When Brownlee returned from Ottawa having finally gained Alberta control over its natural resources, he was greeted by 3,000 cheering people.
Brownlee’s government also took over the direct operation of the CPR and CNR lines in 1927, and in 1928 with the lines now showing a profit, he sold the lines to the CPR for $25 million.
The sale of the railways and the control over the natural resources allowed the province to have balanced budgets. Despite this, Brownlee continued to push for the federal government to have a greater share of new social programs, which gained him the image of a penny pincher.
His government would consolidate the thousands of school districts into only a few districts as well.
One dark aspect of his first term was the passing of the Sexual Sterilization Act, which allowed for the sterilization of anyone the government deemed to be a, quote, mental defective, unquote. This act was supported by many, including Suffragists such as Nellie McClung and would remain a dark chapter in Alberta’s history until it was finally repealed in 1972.
The Liberals were now led by John W. McDonald, replaced Joseph Shaw after his resignation. He had only been leader since March 28, 1930, leaving him very little time to prepare for an election.
David Duggan, now led the Conservatives, having previously been the mayor of Edmonton from 1920 to 1923.
The Edmonton Journal wrote,
“Mr. Duggan always has been a Conservative in politics, in which he has taken a very keen interest at all times. He has also devoted a great deal of time and attention to municipal affairs during the 25 years he has lived in western Canada.”
For the Dominion Labor Party, they were still led by Fred White, but many did not give the party much of a chance of being elected.
This election, like the previous election, used the Single Transferable Voting system in Edmonton and Calgary, but not Medicine Hat. Alternative Voting was used outside the two cities.
Brownlee was acclaimed in his nomination, along with three others with the UFA.
Throughout the province during the election campaign, Brownlee was greeted by large crowds who came to hear him speak. At one point, he was joined by Irene Parlby in Barrhead, where he gave a review of the past years for the party and its success leading the province.
During the election, the Conservatives and Duggan attacked the UFA over the use of provincial funds for the wheat pool guarantee. Duggan stated that the cost had increased from $8.5 million in 1921 to $17.1 million in 1926. Duggan stated that there needed to be a tax cut, a revision on teachers pensions and a revision of the revenue basis.
In the election on June 19, 1930, the UFA lost five seats to finish with 39, which still gave the party a majority government. The party had only ran one candidate in Edmonton, who won, and no candidates in Calgary.
Brownlee was able to carry his entire cabinet to success in the election, except for Irene Parlby who tied her opponent in her Lacombe riding. She would win her riding, and continue to serve until 1935.

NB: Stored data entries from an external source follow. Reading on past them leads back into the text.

(** The calls for an operation; the two others are requests of their own. *)
Definition op_call (c : resql) (p : op) : resql :=
  match p with
  | OStmt sql bs => foldl bind_call (resql_put_sql c sql) bs
  | OStmtId id bs => foldl bind_call (resql_put_prepared c id) bs
  | OPrepare _ | ODelPrepared _ => c
  end.

Definition is_stmt (p : op) : Prop := match p with OStmt _ _ | OStmtId _ _ => True | _ => False end.

#[export] Instance is_stmt_dec p : Decision (is_stmt p).
Proof. destruct p; simpl; apply _. Defined.

(** The end of an operation is written by the call after it. *)
Definition open_op (p : op) : list byte :=
  match p with
  | OStmt sql bs => enc_flag MSG_FLAG_OP ++ enc_flag MSG_FLAG_STMT ++ enc_str sql ++ concat (map enc_bind bs)
  | OStmtId id bs => enc_flag MSG_FLAG_OP ++ enc_flag MSG_FLAG_STMT_ID ++ le_split 8 id ++ concat (map enc_bind bs)
  | _ => []
  end.
Definition op_end : list byte := enc_flag MSG_BIND_END ++ enc_flag MSG_FLAG_OP_END.

Lemma enc_open_op p : is_stmt p -> enc_op p = open_op p ++ op_end.
Proof. unfold enc_op, open_op, enc_binds, op_end. destruct p; try done; by rewrite <- !app_assoc. Qed.

(** A call that appends [bs] to the request and leaves the rest of the client alone. *)
Definition appends (bs : list byte) (c c' : resql) : Prop :=
  exists f, puts bs f /\ c' = set_req (set_statement c true) (f (cl_req c)).

Lemma appends_trans xs ys c c1 c2 : appends xs c c1 -> appends ys c1 c2 -> appends (xs ++ ys) c c2.
Proof.
  intros (f & Hf & ->) (g & Hg & ->). exists (fun b => g (f b)). split; [by apply puts_app|]. by destruct c.
Qed.

Lemma appends_statement bs c c' : appends bs c c' -> cl_statement c' = true.
Proof. by intros (f & _ & ->). Qed.

Lemma appends_put bs f c : cl_statement c = true -> puts bs f -> appends bs c (put_req f c).
Proof. intros Hs Hf. exists f. split; [done|]. destruct c. simpl in Hs. by subst. Qed.

Lemma puts_u n v : puts (le_split n v) (fun b => sc_buf_put n b (v mod 2 ^ (8 * Z.of_nat n))).
Proof. rewrite <- le_split_mod. apply puts_int. Qed.

Lemma puts_locator_param name : puts (enc_locator (ByName name)) (fun b => put_param b name).
Proof. apply (puts_app _ _ (fun b => sc_buf_put_8 b MSG_BIND_NAME) (fun b => sc_buf_put_str b name)); [apply puts_int|apply puts_str]. Qed.

Lemma puts_locator_index i : puts (enc_locator (ByIndex i)) (fun b => put_index b i).
Proof.
  apply (puts_app _ _ (fun b => sc_buf_put_8 b MSG_BIND_INDEX) (fun b => sc_buf_put_32 b (u32 i))); [apply puts_int|apply (puts_u 4)].
Qed.

Lemma puts_datum d :
  puts (enc_datum d) (fun b => match d with
    | DInteger v => put_int b v | DFloat v => put_float b v | DText s => put_text b s | DBlob d => put_blob b d | DNull => put_null b end).
Proof.
  destruct d as [v|v|s|d|]; cbn [enc_datum].
  - apply (puts_app _ _ (fun b => sc_buf_put_8 b MSG_PARAM_INTEGER) (fun b => sc_buf_put_64 b (u64 v))); [apply puts_int|apply (puts_u 8)].
  - apply (puts_app _ _ (fun b => sc_buf_put_8 b MSG_PARAM_FLOAT) (fun b => sc_buf_put_64 b v)); apply puts_int.
  - apply (puts_app _ _ (fun b => sc_buf_put_8 b MSG_PARAM_TEXT) (fun b => sc_buf_put_str b s)); [apply puts_int|apply puts_str].
  - apply (puts_app _ _ (fun b => sc_buf_put_8 b MSG_PARAM_BLOB) (fun b => sc_buf_put_blob b d)); [apply puts_int|apply puts_blob].
  - apply puts_int.
Qed.

Lemma bind_appends c b : cl_statement c = true -> appends (enc_bind b) c (bind_call c b).
Proof.
  intros Hs. destruct b as [l d].
  assert (Hg : forall f, binding c f = put_req f c) by (intros f; unfold binding; by rewrite Hs).
  unfold enc_bind. cbn [fst snd]. pose proof (puts_datum d) as Hd.
  destruct l as [p|i]; [pose proof (puts_locator_param p) as Hl|pose proof (puts_locator_index i) as Hl];
    destruct d; cbn [bind_call];
    unfold resql_bind_param_int, resql_bind_param_float, resql_bind_param_text, resql_bind_param_blob, resql_bind_param_null,
      resql_bind_index_int, resql_bind_index_float, resql_bind_index_text, resql_bind_index_blob, resql_bind_index_null;
    rewrite Hg; apply appends_put; try done; exact (puts_app _ _ _ _ Hl Hd).
Qed.

Lemma binds_append bs : forall c, cl_statement c = true -> appends (concat (map enc_bind bs)) c (foldl bind_call c bs).
Proof.
  induction bs as [|b bs IH]; intros c Hs; cbn [map concat foldl].
  - exists (fun b => b). split; [apply puts_nil|]. destruct c. simpl in Hs. by subst.
  - pose proof (bind_appends c b Hs) as Hb. eapply appends_trans; [exact Hb|]. by eapply IH, appends_statement.
Qed.

Lemma end_appends c bs f :
  puts bs f ->
  appends ((if cl_statement c then op_end else []) ++ bs) c (set_statement (put_req f (end_statement c)) true).
Proof.
  intros Hf. unfold end_statement. destruct (cl_statement c) eqn:Hs.
  - exists (fun b => f (sc_buf_put_8 (sc_buf_put_8 b MSG_BIND_END) MSG_FLAG_OP_END)). split; [|by destruct c].
    apply (puts_app _ _ (fun b => sc_buf_put_8 (sc_buf_put_8 b MSG_BIND_END) MSG_FLAG_OP_END) f); [|done].
    apply (puts_app _ _ (fun b => sc_buf_put_8 b MSG_BIND_END) (fun b => sc_buf_put_8 b MSG_FLAG_OP_END)); apply puts_int.
  - exists f. split; [done|]. by destruct c.
Qed.

Lemma op_appends c p : is_stmt p -> appends ((if cl_statement c then op_end else []) ++ open_op p) c (op_call c p).
Proof.
  intros Hp. destruct p as [sql bs|id bs| |]; try done; cbn [open_op op_call]; rewrite !app_assoc.
  - eapply appends_trans; [|apply binds_append; done]. rewrite <- !app_assoc. apply (end_appends c _
      (fun b => sc_buf_put_str (sc_buf_put_8 (sc_buf_put_8 b MSG_FLAG_OP) MSG_FLAG_STMT) sql)).
    apply (puts_app _ _ (fun b => sc_buf_put_8 b MSG_FLAG_OP) (fun b => sc_buf_put_str (sc_buf_put_8 b MSG_FLAG_STMT) sql)); [apply puts_int|].
    apply (puts_app _ _ (fun b => sc_buf_put_8 b MSG_FLAG_STMT) (fun b => sc_buf_put_str b sql)); [apply puts_int|apply puts_str].
  - eapply appends_trans; [|apply binds_append; done]. rewrite <- !app_assoc. apply (end_appends c _
      (fun b => sc_buf_put_64 (sc_buf_put_8 (sc_buf_put_8 b MSG_FLAG_OP) MSG_FLAG_STMT_ID) id)).
    apply (puts_app _ _ (fun b => sc_buf_put_8 b MSG_FLAG_OP) (fun b => sc_buf_put_64 (sc_buf_put_8 b MSG_FLAG_STMT_ID) id)); [apply puts_int|].
    apply (puts_app _ _ (fun b => sc_buf_put_8 b MSG_FLAG_STMT_ID) (fun b => sc_buf_put_64 b id)); apply puts_int.
Qed.

(** The operations without the end of the last one. *)
Definition open_ops (p : op) (ps : list op) : list byte := open_op p ++ concat (map (fun q => op_end ++ open_op q) ps).

Lemma open_ops_end ps : Forall is_stmt ps -> forall p, is_stmt p -> open_ops p ps ++ op_end = concat (map enc_op (p :: ps)).
Proof.
  intros Hps. unfold open_ops. induction ps as [|q ps IH]; intros p Hp; cbn [map concat].
  - by rewrite !app_nil_r, enc_open_op.
  - apply Forall_cons in Hps as [Hq Hps]. specialize (IH Hps q Hq). cbn [map concat] in IH.
    rewrite (enc_open_op p Hp), <- IH, <- !app_assoc. done.
Qed.

Lemma ops_append ps : Forall is_stmt ps -> forall p c, is_stmt p -> cl_statement c = false ->
  appends (open_ops p ps) c (foldl op_call c (p :: ps)).
Proof.
  intros Hps p c Hp Hs. pose proof (op_appends c p Hp) as H. rewrite Hs in H. cbn [app] in H.
  unfold open_ops. cbn [foldl]. eapply appends_trans; [exact H|]. apply appends_statement in H.
  generalize dependent (op_call c p). clear Hp Hs. induction Hps as [|q ps Hq Hps IH]; intros c1 Hs; cbn [map concat foldl].
  - exists (fun b => b). split; [apply puts_nil|]. destruct c1. simpl in Hs. by subst.
  - pose proof (op_appends c1 q Hq) as H. rewrite Hs in H. eapply appends_trans; [exact H|]. by eapply IH, appends_statement.
Qed.

(** *** The header *)

Lemma appended_behind z n bs b :
  buf_wf z -> b_rpos z = 0 -> b_wpos z = 0 -> 0 <= n <= b_cap z -> appended (with_wpos z n) bs b ->
  appended z (mread (b_mem z) 0 n ++ bs) b.
Proof.
  intros Hwf Hr Hw Hn Ha. split; try apply Ha. rewrite (a_written _ _ _ Ha). unfold written at 1 2.
  cbn [with_wpos b_mem b_wpos]. by rewrite Hw, mread_nil.
Qed.

Definition bit (v : bool) : Z := if v then 1 else 0.

Lemma header_patched z a1 a2 a3 a4 body b readonly seq :
  buf_wf z -> b_err z = 0 -> b_wpos z = 0 ->
  length a1 = 4%nat -> length a2 = 1%nat -> length a3 = 1%nat -> length a4 = 8%nat ->
  appended z (a1 ++ a2 ++ a3 ++ a4 ++ body) b ->
  appended z (le_split 4 (b_wpos b) ++ le_split 1 MSG_CLIENT_REQ ++ le_split 1 (bit readonly) ++ le_split 8 seq ++ body)
    (snd (msg_finalize_client_req b readonly seq)).
Proof.
  intros Hwf He Hw H1 H2 H3 H4 Ha. unfold msg_finalize_client_req. cbn [snd].
  unfold sc_buf_set_32_at, sc_buf_set_8_at, sc_buf_set_64_at, sc_buf_set_32_pos, sc_buf_set_8_pos, sc_buf_set_64_pos.
  pose proof (appended_patch z [] a1 _ b 4 (b_wpos b) Hwf He Ha H1) as Hb. rewrite Hw in Hb. cbn [app] in Hb.
  change (0 + zlen []) with 0 in Hb. set (b1 := snd (sc_buf_set_pos 4 b 0 (b_wpos b))) in *. clearbody b1.
  pose proof (appended_patch z (le_split 4 (b_wpos b)) a2 _ b1 1 MSG_CLIENT_REQ Hwf He Hb H2) as Hc. rewrite Hw, zlen_le_split in Hc.
  change (0 + Z.of_nat 4) with 4 in Hc. set (b2 := snd (sc_buf_set_pos 1 b1 4 MSG_CLIENT_REQ)) in *. clearbody b2.
  rewrite app_assoc in Hc.
  pose proof (appended_patch z _ a3 _ b2 1 (bit readonly) Hwf He Hc H3) as Hd. rewrite Hw, zlen_app, !zlen_le_split in Hd.
  change (0 + (Z.of_nat 4 + Z.of_nat 1)) with 5 in Hd. fold (bit readonly).
  set (b3 := snd (sc_buf_set_pos 1 b2 5 (bit readonly))) in *. clearbody b3. rewrite app_assoc in Hd.
  pose proof (appended_patch z _ a4 _ b3 8 seq Hwf He Hd H4) as Hf. rewrite Hw, !zlen_app, !zlen_le_split in Hf.
  change (0 + (Z.of_nat 4 + Z.of_nat 1 + Z.of_nat 1)) with 6 in Hf. by rewrite <- !app_assoc in Hf.
Qed.

Lemma enc_client_req seq readonly body :
  enc_msg (client_req seq readonly body) =
  le_split 4 (zlen body + 14) ++ le_split 1 MSG_CLIENT_REQ ++ le_split 1 (bit readonly) ++ le_split 8 seq ++ body.
Proof.
  unfold enc_msg, frame_fields, enc_fields, frame_len.
  cbn [map concat enc_field msg_fields msg_type msg_payload default fields_size foldr field_size].
  unfold MSG_FIXED_LEN, MSG_SIZE_LEN, MSG_TYPE_LEN, id. rewrite <- !app_assoc. do 2 f_equal. lia.
Qed.

Lemma split_header (h : list byte) : length h = 14%nat ->
  exists a1 a2 a3 a4, h = a1 ++ a2 ++ a3 ++ a4 /\ length a1 = 4%nat /\ length a2 = 1%nat /\ length a3 = 1%nat /\ length a4 = 8%nat.
Proof.
  intros Hl. exists (take 4 h), (take 1 (drop 4 h)), (take 1 (drop 5 h)), (drop 6 h).
  split_and!; rewrite ?length_take, ?length_drop; try lia.
  do 14 (destruct h as [|? h]; [done|]). by destruct h.
Qed.

(** The request buffer after [resql_clear], with [body] appended and the header set, is one
    frame from its first byte. *)
Lemma request_frame b0 body f readonly seq :
  buf_wf b0 -> 14 <= b_cap b0 -> puts body f -> fits (with_wpos (sc_buf_clear b0) 14) (zlen body) ->
  let b := sc_buf_set_rpos (snd (msg_finalize_client_req (f (snd (msg_create_client_req_header (sc_buf_clear b0)))) readonly seq)) 0 in
  buf_wf b /\ b_rpos b = 0 /\ contents b = enc_msg (client_req seq readonly body).
Proof.
  intros Hwf Hcap Hf Hfit. set (z := sc_buf_clear b0) in *. assert (Hz : buf_wf z) by (by apply wf_clear).
  unfold msg_create_client_req_header. cbn [snd]. unfold sc_buf_set_wpos. change MSG_CLIENT_REQ_HEADER with 14.
  rewrite if_false by (rewrite Z.gtb_ltb; apply Z.ltb_ge; done).
  set (h := with_wpos z 14) in *. assert (Hh : buf_wf h) by (destruct Hz; split; simpl in *; lia).
  assert (Ha : appended h body (f h)).
  { apply (puts_appended h [] body h f); try done. by apply appended_nil. }
  pose proof (appended_behind z 14 body (f h) Hz eq_refl eq_refl ltac:(simpl; lia) Ha) as Hb.
  assert (Hl : length (mread (b_mem z) 0 14) = 14%nat).
  { apply Nat2Z.inj. change (zlen (mread (b_mem z) 0 14) = 14). apply zlen_mread; [lia..|]. destruct Hwf. simpl. lia. }
  destruct (split_header _ Hl) as (a1 & a2 & a3 & a4 & E & H1 & H2 & H3 & H4). rewrite E, <- !app_assoc in Hb.
  pose proof (a_wpos _ _ _ Hh Ha) as Hw. change (b_wpos h) with 14 in Hw.
  pose proof (header_patched z a1 a2 a3 a4 body (f h) readonly seq Hz eq_refl eq_refl H1 H2 H3 H4 Hb) as Hp.
  set (b' := snd (msg_finalize_client_req (f h) readonly seq)) in *. clearbody b'.
  rewrite Hw, (Z.add_comm 14), <- enc_client_req in Hp.
  pose proof (a_wf _ _ _ Hp) as Hwf'. pose proof (a_rpos _ _ _ Hp) as Hr. cbn in Hr.
  assert (E' : sc_buf_set_rpos b' 0 = b').
  { unfold sc_buf_set_rpos. destruct Hwf'. zif. rewrite <- Hr. by destruct b'. }
  cbv zeta. rewrite E'. split_and!; try done. rewrite contents_wpos, (a_written _ _ _ Hp) by done.
  unfold written. by rewrite mread_nil.
Qed.

(** ** Receiving a response *)

Section parse.
Variable d : list byte.
Hypothesis d_ok : msg_ok (client_resp d).
(* ===== verification/State.v ===== *)
(** * The replicated state machine (src/state.c, src/info.c)

    [state_apply] applies one entry of the log: requests of clients, the sessions they
    belong to, cluster configurations, terms, time stamps and node information.  Session
    objects live in a heap, since the map of names, the map of ids and the list of
    disconnected sessions point to them.  [None] is a process that stops or hangs: an
    [rs_abort], a null pointer, a loop that does not end.

    The maps are finite maps (Map.v) and are walked in the order of [map_to_list]; the
    list of disconnected sessions is the list of its members (Dlist.v). *)

From Stdlib Require Import ZArith Lia.
From Stdlib Require Import Strings.Byte.
From stdpp Require Import base list numbers gmap strings.
From S2P Require Import Prelude Sc Str Uri Buf Entry Msg Map Meta Cmd Sql Session Exec.

(** [struct info] *)
Record info := mk_info {
  i_name : option (list byte);
  i_urls : option (list byte);
  i_connected : option (list byte);
  i_role : option (list byte);
  i_stats : sc_buf
}.

Definition info_create (name : option (list byte)) : info :=
  mk_info (str_create name) None None None (sc_buf_init 1024).
Definition info_set_connected (n : info) (connected : bool) : info :=
  mk_info (i_name n) (i_urls n) (str_set (i_connected n) (Some (if connected then text "true" else text "false")))
    (i_role n) (i_stats n).
Definition info_set_role (n : info) (role : list byte) : info :=
  mk_info (i_name n) (i_urls n) (i_connected n) (str_set (i_role n) (Some role)) (i_stats n).
Definition info_set_urls (n : info) (urls : list byte) : info :=
  mk_info (i_name n) (str_set (i_urls n) (Some urls)) (i_connected n) (i_role n) (i_stats n).
Definition info_set_stats (n : info) (data : list byte) : info :=
  mk_info (i_name n) (i_urls n) (i_connected n) (i_role n) (sc_buf_put_raw (sc_buf_clear (i_stats n)) data).
(** [conn_flush], and the node is disconnected when it fails. *)
Definition flush_node (s : server) (n : Z) : server :=
  let '(a, s) := ask io s in
  if bool_decide (a_rc a = RS_OK) then s else server_on_node_disconnect s n.

Definition server_flush_snapshot (s : server) (n : Z) : rs_rc * server :=
  if n_msg_inflight (node_at s n) >? 8 then (RS_OK, s)
  else
    let '(rc, s) :=
      if n_ss_index (node_at s n) =? ss_index (s_ss s) then (RS_OK, s)
      else
        let s := set_node s n (node_set_ss (node_at s n) (ss_index (s_ss s)) 0) in
        server_log s (sending_snapshot (ss_index (s_ss s)) (zlen (ss_map (s_ss s))) (n_name (node_at s n))) in
    if negb (bool_decide (rc = RS_OK)) then (rc, s)
    else
      let map := ss_map (s_ss s) in
      let pos := n_ss_pos (node_at s n) in
      let len := u32 (Z.min MAX_SIZE (zlen map -₆₄ pos)) in
      let done := pos +₆₄ len =? zlen map in
      let s :=
        if len =? 0 then s
        else
          let s := put_msg s n (snapshot_req (s_term s) (s_round s) (ss_term (s_ss s)) (ss_index (s_ss s)) pos done
                                  (mread map pos len)) in
          let x := node_set_ss (node_at s n) (n_ss_index (node_at s n)) (pos +₆₄ len) in
          set_node s n (node_sent x (n_next x) (s_timestamp s)) in
      (RS_OK, flush_node s n).

(** [store_entries]: consecutive entries from [index] on, as many as the page and the limit
    give; the number is the answer of the store (Store.v). *)
Definition store_entries_from (s : server) (index : Z) : list entry * server :=
  let '(a, s) := ask io s in
  let es := drop (Z.to_nat (index - l_prev (s_log s) - 1)) (l_entries (s_log s)) in
  (take (Z.to_nat (Z.max 1 (a_ms a))) es, s).

Definition append_to (s : server) (n : Z) (es : list entry) : server :=
  let x := node_at s n in
  let prev := n_next x -₆₄ 1 in
  let s := put_msg s n (append_req (s_term s) prev (log_prev_term (s_log s) prev) (s_commit s) (s_round s)
                          (enc_entries es)) in
  set_node s n (node_sent x (n_next x +₆₄ zlen es) (s_timestamp s)).

(** One round of the loop over the connected nodes. *)
Definition flush_one (s : server) (n : Z) : rs_rc * server :=
  let x := node_at s n in
  if n_next x <=? l_ss_index (s_log s) then server_flush_snapshot s n
  else
    let s :=
      if (n_msg_inflight x >? 8) || ((n_next x >? last_index (s_log s)) && (n_round x =? s_round s)) then s
      else let '(es, s) := store_entries_from s (n_next x) in append_to s n es in
    let x := node_at s n in
    let s :=
      if (n_msg_inflight x =? 0) && (s_timestamp s -₆₄ n_out_timestamp x >? c_heartbeat (s_conf s) / 2)
      then append_to s n [] else s in
    (RS_OK, flush_node s n).

Fixpoint flush_loop (s : server) (ns : list Z) : rs_rc * server :=
  match ns with
  | [] => (RS_OK, s)
  | n :: ns =>
      let '(rc, s) := flush_one s n in
      if bool_decide (rc = RS_OK) then flush_loop s ns else (rc, s)
  end.

Definition server_flush_nodes (s : server) : rs_rc * server := flush_loop s (s_connected_nodes s).

Definition server_flush_remaining (s : server) : server := foldl flush_node s (s_connected_nodes s).

(** ** The index a majority holds *)

(** [server_check_commit] sorts the nodes by match index and looks at one of them. *)
Definition match_at (index : Z) : runM server Z :=
  poke server_sort_matches;;
  node ← peek (fun s => node_nth s index);
  match node with
  | None => halt
  | Some node => peek (fun s => n_match (node_at s node))
  end.

(** The first half of [server_check_commit]: the match index of the node in the middle, with
    the own log counted in full when that gives more (the log is flushed first). *)
Definition commit_index : runM server Z :=
  index ← peek (fun s => m_voter (s_meta s) / 2);
  poke (fun s => set_node s (s_own s) (node_set_round (node_at s (s_own s)) (s_round s)));;
  match_ ← match_at index;
  own ← peek (fun s => node_at s (s_own s));
  last ← peek (fun s => last_index (s_log s));
  in_cluster ← peek (fun s => s_in_cluster s);
  if in_cluster && negb (n_match own =? last) then
    poke (fun s => set_node s (s_own s) (node_set_match own last (n_next own)));;
    m ← match_at index;
    if m >? match_ then
      poke (fun s => set_node s (s_own s) (node_set_match own last (last +₆₄ 1)));;
      mret m
    else
      poke (fun s => set_node s (s_own s) own);;
      mret match_
  else mret match_.
(** The server that handles the event of a label, the event, and the answers. *)
Definition event_of (c : cluster) (l : label) : option (Z * rep * event * (nat -> answer)) :=
  match l with
  | Handle i now e io =>
      match up c i with
      | Some r => if own_event e then Some (i, at_time now r, e, io) else None
      | None => None
      end
  | Deliver k now io =>
      match net c !! k with
      | Some (src, dst, m) =>
          match up c dst with
          | Some r => Some (dst, at_time now r, on_node_readable src [m] false, io)
          | None => None
          end
      | None => None
      end
  | _ => None
  end.

Definition without (c : cluster) (k : nat) : cluster := mk_cluster (replicas c) (closed c) (delete k (net c)).

Definition set_replica (r : rep) (s : server) : rep :=
  mk_replica Q s (r_st Q r) (r_clients Q r) (r_read_reqs Q r) (r_sent Q r) (r_round_prev Q r) (r_stop_requested Q r).

(** The messages in the output buffers are on their way; no server is connected to itself.  A
    server whose handler or start has failed is closed. *)
Definition finish (c : cluster) (i : Z) (res : rs_rc * rep) : cluster :=
  let '(rc, r) := res in
  let out := filter (fun nm => fst nm <> i) (s_out (r_srv Q r)) in
  mk_cluster
    (<[i := if decide (rc = RS_OK) then set_replica r (set_out (r_srv Q r) []) else close_replica r]> (replicas c))
    (if decide (rc = RS_OK) then closed c ∖ {[i]} else {[i]} ∪ closed c)
    (net c ++ map (fun nm => (i, fst nm, snd nm)) out).

Abbreviation handle io := (server_handle Q aux local_time format meta_line io line_text ss_map fuel).
Lemma still_trans r1 r2 r3 : still r1 r2 -> still r2 r3 -> still r1 r3.
Proof. intros [C1 Q1] [C2 Q2]. split; [by eapply grows_trans|by etrans]. Qed.

Lemma quiet_rsm l st st' : rtc quiet st st' -> rtc rsm_step (l, st) (l, st').
Proof. induction 1; [done|]. eapply rtc_l; [by apply rsm_quiet|done]. Qed.

(** Entries up to the end of the log are not touched by such code, also those behind the commit
    index. *)
Lemma still_rsm r r' :
  still r r' -> bounded (r_srv Q r) -> idx r <= last_index (s_log (r_srv Q r)) -> rtc rsm_step (rsm_of r) (rsm_of r').
Proof.
  intros [C Hq] B L. destruct (C B) as (_ & _ & _ & K). eapply rtc_l; [|by apply quiet_rsm].
  apply rsm_log. by eapply kept_le.
Qed.

(** Only what the server does not contain has changed. *)
Lemma same_still r r' : r_srv Q r' = r_srv Q r -> r_st Q r' = r_st Q r -> still r r'.
Proof. intros E1 E2. unfold still. rewrite E1, E2. apply still_refl. Qed.

Lemma stays_ret {A} (a : A) : stays (mret a).
Proof. intros r x r' E. injection E as _ <-. apply still_refl. Qed.

Lemma stays_halt {A} : stays (@halt rep A).
Proof. by intros r. Qed.

Lemma stays_peek {A} (f : rep -> A) : stays (peek f).
Proof. intros r a r' E. injection E as _ <-. apply still_refl. Qed.

Lemma stays_bind {A B} (m : runM rep A) (f : A -> runM rep B) : stays m -> (forall a, stays (f a)) -> stays (m ≫= f).
Proof.
  intros Hm Hf r b r'. unfold mbind, runM_bind. destruct (m r) as [[a r1]|] eqn:E; [|done]. intros H.
  eapply still_trans; [by eapply Hm|by eapply Hf].
Qed.

Lemma stays_poke f : (forall r, still r (f r)) -> stays (poke f).
Proof. unfold poke. intros H r [] r' E. apply (inj Some) in E. injection E as <-. apply H. Qed.

Lemma stays_and_then rc k : stays k -> stays (and_then rc k).
Proof. intros H. unfold and_then. destruct (decide _); [done|apply stays_ret]. Qed.

Lemma stays_on_srv {A} (m : runM server A) : fixes m -> stays (on_srv Q m).
Proof.
  intros Hm r a r'. unfold on_srv. destruct (m (r_srv Q r)) as [[x s]|] eqn:E; [|done]. intros H.
  apply (inj Some) in H. injection H as <- <-. split; [exact (Hm _ _ _ E)|done].
Qed.

(** Code of the state machine that applies nothing. *)
Lemma stays_on_st {A} (m : stateM Q A) : (forall st a st', m st = Some (a, st') -> rtc quiet st st') -> stays (on_st Q m).
Proof.
  intros Hm r a r'. unfold on_st. destruct (m (r_st Q r)) as [[x st]|] eqn:E; [|done]. intros H.
  apply (inj Some) in H. injection H as <- <-. split; [apply grows_refl|by eapply Hm].
Qed.

Lemma stays_client_at a : stays (client_at Q a).
Proof.
  intros r c r'. unfold client_at. destruct (r_clients Q r !! a); [|done]. intros [= _ <-]. apply still_refl.
Qed.

Lemma stays_asks : stays (asks Q io).
Proof. apply stays_on_srv. fixed. Qed.

Lemma quiet_still r st : quiet (r_st Q r) st -> still r (put_st Q r st).
Proof. intros H. split; [apply grows_refl|by apply rtc_once]. Qed.

Lemma set_leading_still b r : still r (put_st Q r (set_leading Q b (r_st Q r))).
Proof. apply quiet_still, quiet_leading. Qed.

#[local] Hint Resolve stays_client_at stays_asks set_leading_still : pace.

Ltac stay := repeat
  lazymatch goal with
  | |- stays (mret _) => apply stays_ret
  | |- stays halt => apply stays_halt
  | |- stays (peek _) => apply stays_peek
  | |- stays (srv _ _) => apply stays_peek
  | |- stays (and_then _ _) => apply stays_and_then
  | |- stays (or_disconnect _ _ _ _ _) => unfold or_disconnect
  | |- stays (_ ≫= _) => apply stays_bind; [|intros ?]
  | |- stays (poke _) => apply stays_poke; intros ?; auto with pace; try by apply same_still
  | |- stays (set_client _ _ _) => apply stays_poke; intros ?; by apply same_still
  | |- stays (on_srv _ _) => apply stays_on_srv; fixed
  | |- stays (if ?b then _ else _) => destruct b
  | |- stays (match ?x with _ => _ end) => destruct x
  end; auto with pace.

“To the citizens of the province, it is a great pleasure for me to stand before the microphone and to again say a word to the men and women of the province. I want to particularly thank them very sincerely for the renewal of confidence which they have expressed towards the government which I have the honour of leading.”
The Liberals gained five seats, finishing with 11 to form the Official Opposition in the Legislature.
The Conservatives also won two more seats, finishing with six but they lost the largest share of the popular vote, dropping by seven per cent. Every party lost popular votes in the election compared to 1926.
“I am particularly gratified over the magnificent vote given to Conservative candidates.”
As for Dominion Labour, they lost one seat, finishing with four seats.